Audrey Strike is an attractive 19-year-old sophomore at Drake University in Des Moines. She’s studying pharmacy and recently joined the Alpha Delta Pi sorority. She has many friends she grew up with in Iowa City, and is excited about making more while at college. She talks with a smile in her voice. Audrey wasn’t always so confident. She was born with both a cleft palate and cleft lip – birth defects in which the palate, or roof of the mouth, and the upper lip don’t fuse together.

At just a few months old, Audrey had the first of what would become several surgeries over the next 18 years at University of Iowa Children’s Hospital. The Cleft Palate and Craniofacial Center at UI Hospitals and Clinics is the only center in the state with a fellowship-trained craniofacial surgeon and a fellowship-trained pediatric otolaryngologist serving as co-directors. Bradley Coots, MD, and Deborah Kacmarynski, MD, lead the center and bring with them extensive training and experience in cleft care.

While Audrey’s condition may seem extreme, it’s not uncommon. Approximately one in every 1000 babies born in the United States is affected by either a cleft lip or a cleft palate, or both, making the condition the most common birth defect in the country. There’s no real known cause for the defect, but researchers believe it can be caused by both genetics and environmental factors. Although the condition appears to affect a small part of the child’s face, cleft lip and cleft palate can and often do have wider-reaching implications – in the course of their adolescence children will likely have several surgeries and need orthodontic and dental care, speech therapy, and facial reconstruction. Many will experience some type of hearing disorder or loss.

The challenges may seem insurmountable, but they’re not, doctors say. Because the defect occurs early in pregnancy, doctors are able to detect the issue and begin talking with the parents before the infant is born. “We want to assess the patient as early as possible,” says Coots. “Ideally we’re notified of the cleft before the baby is born and we can begin talking with parents right away. It helps address their anxieties and answer their questions early on.”

“Once the baby is born, the parents then know what to expect,” Coots says.

Among the things to expect, Coots says, are surgeries, regular hearing checks, speech therapy and dental and orthodontic care. For a cleft lip, the first surgery to repair the cleft is done when the baby is 3 to 6 months old. If it’s just the lip, Coots says, that may be the only surgery needed, with the possible exception of revision surgery when the patient is older, about 4 or 5 years old.

“If you add the cleft palate in there, it becomes more complex,” he says.

In that instance, Coots says, the palate area is repaired at about 12 to 14 months. That surgery is just the beginning of a series of procedures and therapies that need to be considered.

Kacmarynski said in most cases children with a cleft palate require further jaw surgery and manipulation, orthodontics, speech therapy, and sometimes develop hearing issues and concerns. “Some of these kids need to have their jaw broken, pulled forward and replated,” Kacmarynski says.

That was the case for Audrey Strike.

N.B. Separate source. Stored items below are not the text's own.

(* ===== verification/FileTransactions.v ===== *)
(** Reading and writing open files: [guardata/client/fs/workspacefs/file_transactions.py],
    on top of the file operations and of the local storage. A transaction holds
    the lock of its entry from end to end, and is one function here. *)

From S2P Require Import Prelude Types ApiManifest Chunk LocalManifest FileOperations.
From S2P Require Import FileContent Storage.

(** ** State *)

(** [ft_write_count] is the [defaultdict] of the class; [ft_drawn] counts the
    random ids drawn so far; [ft_events] are the ids of the
    [FS_ENTRY_UPDATED] events sent, the last one first. *)
Record FTState := mkFTState {
  ft_storage : Storage;
  ft_write_count : gmap Z Z;
  ft_drawn : nat;
  ft_events : list EntryID }.

Abbreviation ftM := (stM FTState FSExn) (only parsing).

(** A call on [self.local_storage]. *)
Definition on_storage {A} (m : stM Storage FSExn A) : ftM A := λ s,
  let '(st, r) := m (ft_storage s) in
  (mkFTState st (ft_write_count s) (ft_drawn s) (ft_events s), r).

Definition set_write_count (f : gmap Z Z → gmap Z Z) (s : FTState) : FTState :=
  mkFTState (ft_storage s) (f (ft_write_count s)) (ft_drawn s) (ft_events s).
Definition draw (n : nat) (s : FTState) : FTState :=
  mkFTState (ft_storage s) (ft_write_count s) (ft_drawn s + n) (ft_events s).

(** [_send_event(ClientEvent.FS_ENTRY_UPDATED, id=...)] *)
Definition send_event (id : EntryID) : ftM unit :=
  modify (λ s, mkFTState (ft_storage s) (ft_write_count s) (ft_drawn s) (id :: ft_events s)).

(** [normalize_argument] *)
Definition normalize_argument (arg : Z) (manifest : LocalFileManifest) : Z :=
  if arg <? 0 then lf_size manifest else arg.

(** [l[i:j] = x] for [0 <= i] and [0 <= j]. *)
Definition py_slice_set {A} (l : list A) (i j : Z) (x : list A) : list A :=
  take (Z.to_nat i) l ++ x ++ drop (Z.to_nat (Z.max i j)) l.

(** [_read_chunk] *)
Definition read_chunk (c : Chunk) : ftM bytes :=
  data ← on_storage (get_chunk (c_id c));
  mret (slice_chunk c data).

(** [_write_chunk] *)
Definition write_chunk (c : Chunk) (content : bytes) (offset : Z) : ftM Z :=
  data ← lift_result (padded_data content offset (offset + c_stop c - c_start c));
  _ ← on_storage (set_chunk (c_id c) data);
  mret (Z.of_nat (length data)).

(** One turn of the loop of [_build_data]. *)
Definition build_step (start : Z) (c : Chunk) (acc : bytes * list BlockAccess)
    : ftM (bytes * list BlockAccess) :=
  try_catch
    (data ← read_chunk c;
     mret (py_slice_set acc.1 (c_start c - start) (c_stop c - start) data, acc.2))
    (λ e, match e with
          | FSLocalMissError _ =>
              match c_access c with
              | Some access => mret (acc.1, acc.2 ++ [access])
              | None => mthrow AssertionError
              end
          | _ => mthrow e
          end).
Fixpoint build_loop (start : Z) (chunks : list Chunk) (acc : bytes * list BlockAccess)
    : ftM (bytes * list BlockAccess) :=
  match chunks with
  | [] => mret acc
  | c :: chunks => acc ← build_step start c acc; build_loop start chunks acc
  end.

(** [_build_data] *)
Definition build_data (chunks : list Chunk) : ftM (bytes * list BlockAccess) :=
  match chunks, last chunks with
  | c0 :: _, Some cn =>
      let start := c_start c0 in
      let stop := c_stop cn in
      build_loop start chunks (zeros (stop - start), [])
  | _, _ => mret ([], [])
  end.

Section transactions.
(** The time, the random ids and keys, and the hash function of libsodium. *)
Context (now : DateTime) (fresh : nat → ChunkID) (key : SecretKey) (digest : bytes → HashDigest).
(** [RemoteLoader.load_block] up to the storing of the block: the download,
    the decryption and the check of the digest. *)
Context (download : BlockAccess → result FSExn bytes) (cache_size : Z).

(** The ids drawn from now on. *)
Definition next_ids (s : FTState) : nat → ChunkID := λ k, fresh (ft_drawn s + k)%nat.

(** [RemoteLoader.load_blocks] *)
Definition load_block (a : BlockAccess) : ftM unit :=
  block ← lift_result (download a);
  on_storage (set_clean_block cache_size (access_id a) block).
Definition load_blocks (accesses : list BlockAccess) : ftM unit := for_each load_block accesses.

(** [fd_close] *)
Definition fd_close (fd : Z) : ftM unit :=
  manifest ← on_storage (load_file_descriptor fd);
  _ ← on_storage (ensure_manifest_persistent (lf_id manifest));
  _ ← on_storage (remove_file_descriptor fd);
  modify (set_write_count (delete fd)).

(** The loop of [_manifest_reshape] over what [prepare_reshape] yields. *)
Fixpoint reshape_ops (manifest : LocalFileManifest) (missing : list BlockAccess)
    (ops : list (result FSExn ReshapeOp)) : ftM (LocalFileManifest * list BlockAccess) :=
  match ops with
  | [] => mret (manifest, missing)
  | op :: ops =>
      op ← lift_result op;
      '(data, extra_missing) ← build_data (rs_source op);
      match extra_missing with
      | _ :: _ => reshape_ops manifest (missing ++ extra_missing) ops
      | [] =>
          new_chunk ← lift_result (evolve_as_block digest key (rs_destination op) data);
          _ ← (if bool_decide (rs_source op = [rs_destination op]) then mret 0
               else write_chunk new_chunk data 0);
          manifest ← lift_result (update_manifest (rs_block op) manifest new_chunk);
          _ ← on_storage (set_manifest (lf_id manifest) (LFile manifest) true (rs_removed_ids op));
          reshape_ops manifest missing ops
      end
  end.

(** The whole loop, on the blocks of [manifest]. *)
Definition reshape_blocks (manifest : LocalFileManifest)
    : ftM (LocalFileManifest * list BlockAccess) :=
  ids ← gets next_ids;
  _ ← modify (draw (length (lf_blocks manifest)));
  reshape_ops manifest [] (prepare_reshape ids manifest).

(** [_manifest_reshape] *)
Definition manifest_reshape (manifest : LocalFileManifest) (cache_only : bool)
    : ftM (list BlockAccess) :=
  '(manifest, missing) ← reshape_blocks manifest;
  _ ← (if negb cache_only then on_storage (ensure_manifest_persistent (lf_id manifest))
       else mret tt);
  mret missing.

(** [self._write_count[fd] += n] *)
Definition add_write_count (fd n : Z) : ftM unit :=
  modify (set_write_count (λ counts, <[fd := default 0 (counts !! fd) + n]> counts)).

(** The writing loop of [fd_write], and the one of [_manifest_resize]. *)
Definition write_op (fd : Z) (content : bytes) (op : Chunk * Z) : ftM unit :=
  n ← write_chunk op.1 content op.2;
  add_write_count fd n.
Definition resize_op (op : Chunk * Z) : ftM unit :=
  _ ← write_chunk op.1 [] op.2;
  mret tt.

(** [fd_write], once the content is known not to be empty. *)
Definition fd_write_content (fd : Z) (manifest : LocalFileManifest) (content : bytes) (offset : Z)
    : ftM Z :=
  let offset := normalize_argument offset manifest in
  ids ← gets next_ids;
  '(manifest, write_operations, removed_ids) ←
    lift_result (prepare_write now ids manifest (Z.of_nat (length content)) offset);
  _ ← modify (draw (length write_operations));
  _ ← for_each (write_op fd content) write_operations;
  _ ← on_storage (set_manifest (lf_id manifest) (LFile manifest) true removed_ids);
  counts ← gets ft_write_count;
  _ ← (if lf_blocksize manifest <=? default 0 (counts !! fd) then
         _ ← manifest_reshape manifest true;
         modify (set_write_count (delete fd))
       else mret tt);
  _ ← send_event (lf_id manifest);
  mret (Z.of_nat (length content)).

(** [fd_write] *)
Definition fd_write (fd : Z) (content : bytes) (offset : Z) (constrained : bool) : ftM Z :=
  manifest ← on_storage (load_file_descriptor fd);
  let content :=
    if constrained then
      let end_offset := Z.min (lf_size manifest) (offset + Z.of_nat (length content)) in
      let length := Z.max (end_offset - offset) 0 in
      py_slice content 0 length
    else content in
  match content with
  | [] => mret 0
  | _ => fd_write_content fd manifest content offset
  end.

(** [_manifest_resize] *)
Definition manifest_resize (manifest : LocalFileManifest) (length : Z) (cache_only : bool)
    : ftM unit :=
  if lf_size manifest =? length then mret tt
  else
    ids ← gets next_ids;
    '(manifest, write_operations, removed_ids) ←
      lift_result (prepare_resize now ids manifest length);
    _ ← modify (draw (List.length write_operations));
    _ ← for_each resize_op write_operations;
    on_storage (set_manifest (lf_id manifest) (LFile manifest) cache_only removed_ids).

(** [fd_resize] *)
Definition fd_resize (fd : Z) (length : Z) (truncate_only : bool) : ftM unit :=
  manifest ← on_storage (load_file_descriptor fd);
  if truncate_only && (lf_size manifest <=? length) then mret tt
  else
    _ ← manifest_resize manifest length true;
    send_event (lf_id manifest).

(** [fd_read]: [None] says that [fuel] attempts were not enough. *)
Fixpoint fd_read_loop (fuel : nat) (fd size offset : Z) (raise_eof : bool)
    (missing : list BlockAccess) : ftM (option bytes) :=
  match fuel with
  | O => mret None
  | S fuel =>
      _ ← load_blocks missing;
      manifest ← on_storage (load_file_descriptor fd);
      _ ← raise_if (raise_eof && (lf_size manifest <=? offset)) FSEndOfFileError;
      let offset := normalize_argument offset manifest in
      let size := normalize_argument size manifest in
      if lf_size manifest <? offset then mret (Some [])
      else
        '(data, missing) ← build_data (prepare_read manifest size offset);
        match missing with
        | [] => mret (Some data)
        | _ => fd_read_loop fuel fd size offset raise_eof missing
        end
  end.
Definition fd_read (fuel : nat) (fd size offset : Z) (raise_eof : bool) : ftM (option bytes) :=
  fd_read_loop fuel fd size offset raise_eof [].

(** [fd_flush] *)
Definition fd_flush (fd : Z) : ftM unit :=
  manifest ← on_storage (load_file_descriptor fd);
  _ ← manifest_reshape manifest false;
  on_storage (ensure_manifest_persistent (lf_id manifest)).
End transactions.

Having been born with both a cleft lip and a cleft palate, Audrey has had a series of operations beginning with cleft lip and palate repair as an infant.  In grade school she had an alveolar bone graft-a procedure where small pieces of bone from the hip are placed into the upper gum line to give permanent teeth a better foundation to erupt into.

It wasn’t easy, she says, but her parents and a great group of friends and family helped her get through. She has recollections of many of the later surgeries but the reactions of her classmates, as well as people she didn’t even know, stand out more prominently in her memory. The kids weren’t really openly mean, you just got the feeling that you were different in a room full of kids,” Audrey says. “Some people would just stare or make comments to their friends; you could tell you weren’t the same in their minds. They were curious, but not always sure how to approach me or ask questions about my appearance.” The summer between her sophomore and junior years of high school was among the hardest. Needing to have her jaw moved forward, Audrey had to wear an apparatus that was screwed to her head for three months – something she said drew curious looks and stares from strangers.  The following summer a nose surgery (septorhinoplasty) was performed to help her breathe better and to improve on the overall appearance.

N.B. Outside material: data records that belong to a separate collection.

Lemma reshape_ops_ok ids s0 fd m0 rest k s m :
  reshape_inv ids s0 fd m0 k s m → fresh_for ids m0 → drop k (lf_blocks m0) = rest →
  ∃ s' m', reshape_ops key digest m [] (reshape_loop ids k (enumerate_from (Z.of_nat k) rest)) s
             = (s', Ok (m', [])) ∧
    reshape_inv ids s0 fd m0 (k + length rest) s' m'.
Proof.
  revert k s m. induction rest as [|B rest IH]; intros k s m Hinv Hf Hrest.
  { exists s, m. simpl. by rewrite Nat.add_0_r. }
  assert (lf_blocks m !! k = Some B) as HB.
  { rewrite (rv_rest _ _ _ _ _ _ _ Hinv k) by lia. rewrite <-(Nat.add_0_r k).
    by rewrite <-lookup_drop, Hrest. }
  assert (drop (S k) (lf_blocks m0) = rest) as Hrest'.
  { replace (S k) with (k + 1)%nat by lia. by rewrite <-drop_drop, Hrest. }
  replace (k + length (B :: rest))%nat with (S k + length rest)%nat by (simpl; lia).
  pose proof (rv_open _ _ _ _ _ _ _ Hinv) as [_ _ Hwf Hst].
  destruct (blocks_wf_drop _ _ _ _ _ Hwf HB) as (_&Hlt&HBc&_).
  set (e := Z.min (lf_size m) ((Z.of_nat k + 1) * lf_blocksize m)) in *.
  assert (Z.of_nat k * lf_blocksize m < e) as Hlt' by (destruct Hwf; lia).
  assert (Forall (stored (view (ft_storage s))) B) as HstB.
  { unfold all_stored, all_chunks in Hst. rewrite Forall_forall in Hst |- *. intros c Hc.
    apply Hst, list_elem_of_In, in_concat. exists B. rewrite <-!list_elem_of_In.
    split; [by eapply list_elem_of_lookup_2|done]. }
  assert (lf_id m0 = lf_id m) as Hidm
    by (by rewrite (rv_same _ _ _ _ _ _ _ Hinv)).
  cbn [enumerate_from reshape_loop]. replace (Z.of_nat k + 1) with (Z.of_nat (S k)) by lia.
  destruct (reshape_step_cases (ids k) (Z.of_nat k) B _ _ HBc Hlt')
    as [(->&HBr)|[(c&->&Hnb&Hps&->)|[Hnp ->]]].
  - apply IH; [by eapply reshape_inv_skip|done..].
  - replace ∅ with (chunk_id_set [c] ∖ chunk_id_set [c]) by set_solver.
    edestruct (reshape_one_ok ids s0 fd m0 k s m [c] c e) as (s'&m'&Hinv'&->); try done.
    { split; try done. by left. }
    by apply IH.
  - assert (ids k ∉ chunk_id_set B) as Hnew.
    { intros Hin. destruct (rv_ids _ _ _ _ _ _ _ Hinv) as (removed&[_ Hknown _]&_).
      destruct (Hknown (ids k)) as [?|(j&?&Hj)].
      - apply elem_of_concat_ids. eauto.
      - by eapply (proj2 Hf).
      - apply (proj1 Hf) in Hj. lia. }
    assert (B ≠ [fresh_chunk (ids k) (Z.of_nat k * lf_blocksize m) e]) as HBne.
    { intros HBeq. specialize (Hnp _ HBeq). by rewrite is_pseudo_fresh in Hnp. }
    replace (chunk_id_set B) with
      (chunk_id_set B ∖ chunk_id_set [fresh_chunk (ids k) (Z.of_nat k * lf_blocksize m) e])
      by (unfold chunk_id_set in *; simpl; set_solver).
    edestruct (reshape_one_ok ids s0 fd m0 k s m B) as (s'&m'&Hinv'&->); try done.
    { split; try done; [by apply fresh_chunk_contig|apply is_pseudo_fresh|by right]. }
    by apply IH.
Qed.

Lemma reshape_blocks_ok s fd m :
  file_inv s fd m →
  ∃ s' m', reshape_blocks fresh key digest m s = (s', Ok (m', [])) ∧
    file_inv s' fd m' ∧ framed (lf_id m) s s' ∧
    m' = file_evolve_blocks m (lf_blocks m') ∧ is_reshaped m' = true ∧
    content (view (ft_storage s')) m' = content (view (ft_storage s)) m ∧
    ft_write_count s' = ft_write_count s ∧ ft_events s' = ft_events s.
Proof.
  intros Hinv. pose proof (file_inv_fresh_for _ _ _ Hinv) as Hf.
  destruct Hinv as [Hopen Hdis Hca Hdu Hpend Hfresh]. set (ids := next_ids fresh s) in *.
  set (n := length (lf_blocks m)). set (s0 := draw n s).
  assert (reshape_inv ids s0 fd m 0 s0 m) as Hinit.
  { apply reshape_inv_init; [|done..]. by destruct Hopen. }
  destruct (reshape_ops_ok ids s0 fd m (lf_blocks m) 0 s0 m Hinit Hf (drop_0 _))
    as (s'&m'&Hops&[]). change (Z.of_nat 0) with 0 in Hops.
  exists s', m'. fold n in rv_ids0, rv_done0, rv_rest0.
  destruct rv_ids0 as (removed&[Hd' Hk Hr]&Hp).
  assert (lf_id m' = lf_id m) as Hid by by rewrite rv_same0.
  assert (length (lf_blocks m') = n) as Hlen.
  { apply Nat.le_antisymm.
    - apply Nat.nlt_ge. intros ?. destruct (lookup_lt_is_Some_2 (lf_blocks m') n) as [B HB]; [done|].
      rewrite rv_rest0 in HB by lia. apply lookup_lt_Some in HB. unfold n in *. lia.
    - apply Nat.nlt_ge. intros Hlt.
      destruct (rv_open0) as [_ _ (_&_&?&_) _]. rewrite rv_same0 in H. simpl in H.
      destruct (oo_wf _ _ _ Hopen) as (?&_&?&_). fold n in H1. nia. }
  split; [|split; [|split; [|split_and!]]]; try done.
  - split; try done.
    + by rewrite Hid.
    + by rewrite Hid.
    + rewrite Hid, Hp. intros id [Hin|Hin]%elem_of_union Hin'; [|by apply Hr in Hin as []].
      destruct (Hk id Hin') as [?|(j&?&->)]; [by eapply Hpend|].
      eapply (Hfresh (ft_drawn s + j)%nat); [lia|done].
    + intros k. rewrite rv_drawn0, Hid, Hp. simpl. intros Hge.
      destruct (Hfresh k) as [Hk1 Hk2]; [lia|]. split.
      * intros [?|(j&?&Heq)]%Hk; [done|]. unfold ids, next_ids in Heq.
        apply (inj fresh) in Heq. unfold n in *. lia.
      * rewrite elem_of_union. intros [?|[? _]%Hr]; done.
  - split.
    + intros id Hid'. rewrite rv_view0; [done|]. intros j. apply Hid'. lia.
    + done.
    + done.
    + done.
    + rewrite rv_drawn0. simpl. lia.
  - apply is_reshaped_spec. apply Forall_lookup. intros i B HB.
    eapply rv_done0; [|done]. apply lookup_lt_Some in HB. unfold n in *. lia.
Qed.

(** ** The transactions *)

Lemma file_inv_count f s fd m : file_inv s fd m → file_inv (set_write_count f s) fd m.
Proof. intros [[] ? ? ? ? ?]. by split. Qed.
Lemma framed_count e s s' f : framed e s s' → framed e s (set_write_count f s').
Proof. intros []. by split. Qed.
Lemma file_inv_event id s fd m :
  file_inv s fd m →
  file_inv (mkFTState (ft_storage s) (ft_write_count s) (ft_drawn s) (id :: ft_events s)) fd m.
Proof. intros [[] ? ? ? ? ?]. by split. Qed.
Lemma framed_event id e s s' :
  framed e s s' →
  framed e s (mkFTState (ft_storage s') (ft_write_count s') (ft_drawn s') (id :: ft_events s')).
Proof. intros []. by split. Qed.

(** The blocks and the size apart, a transaction keeps the manifest. *)
Definition same_file (m m' : LocalFileManifest) : Prop :=
  lf_base m' = lf_base m ∧ lf_blocksize m' = lf_blocksize m.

Little by little her appearance changed, and so did her attitude about both herself and her surgeries. Each surgery had its challenges, she says, but the overall the benefits outweighed them.  She didn’t let the surgeries and therapies stop her from playing the piano, twirling baton, singing with both the school and church, and volunteering in the community.

“I’ve thought of it more as a gift because I could use it as a way to grow, in a ‘what doesn’t kill you makes you stronger’ kind of way,” she says.  “I saw it as a way of making me a stronger person because of what I’d gone through. I can appreciate the differences in people more.”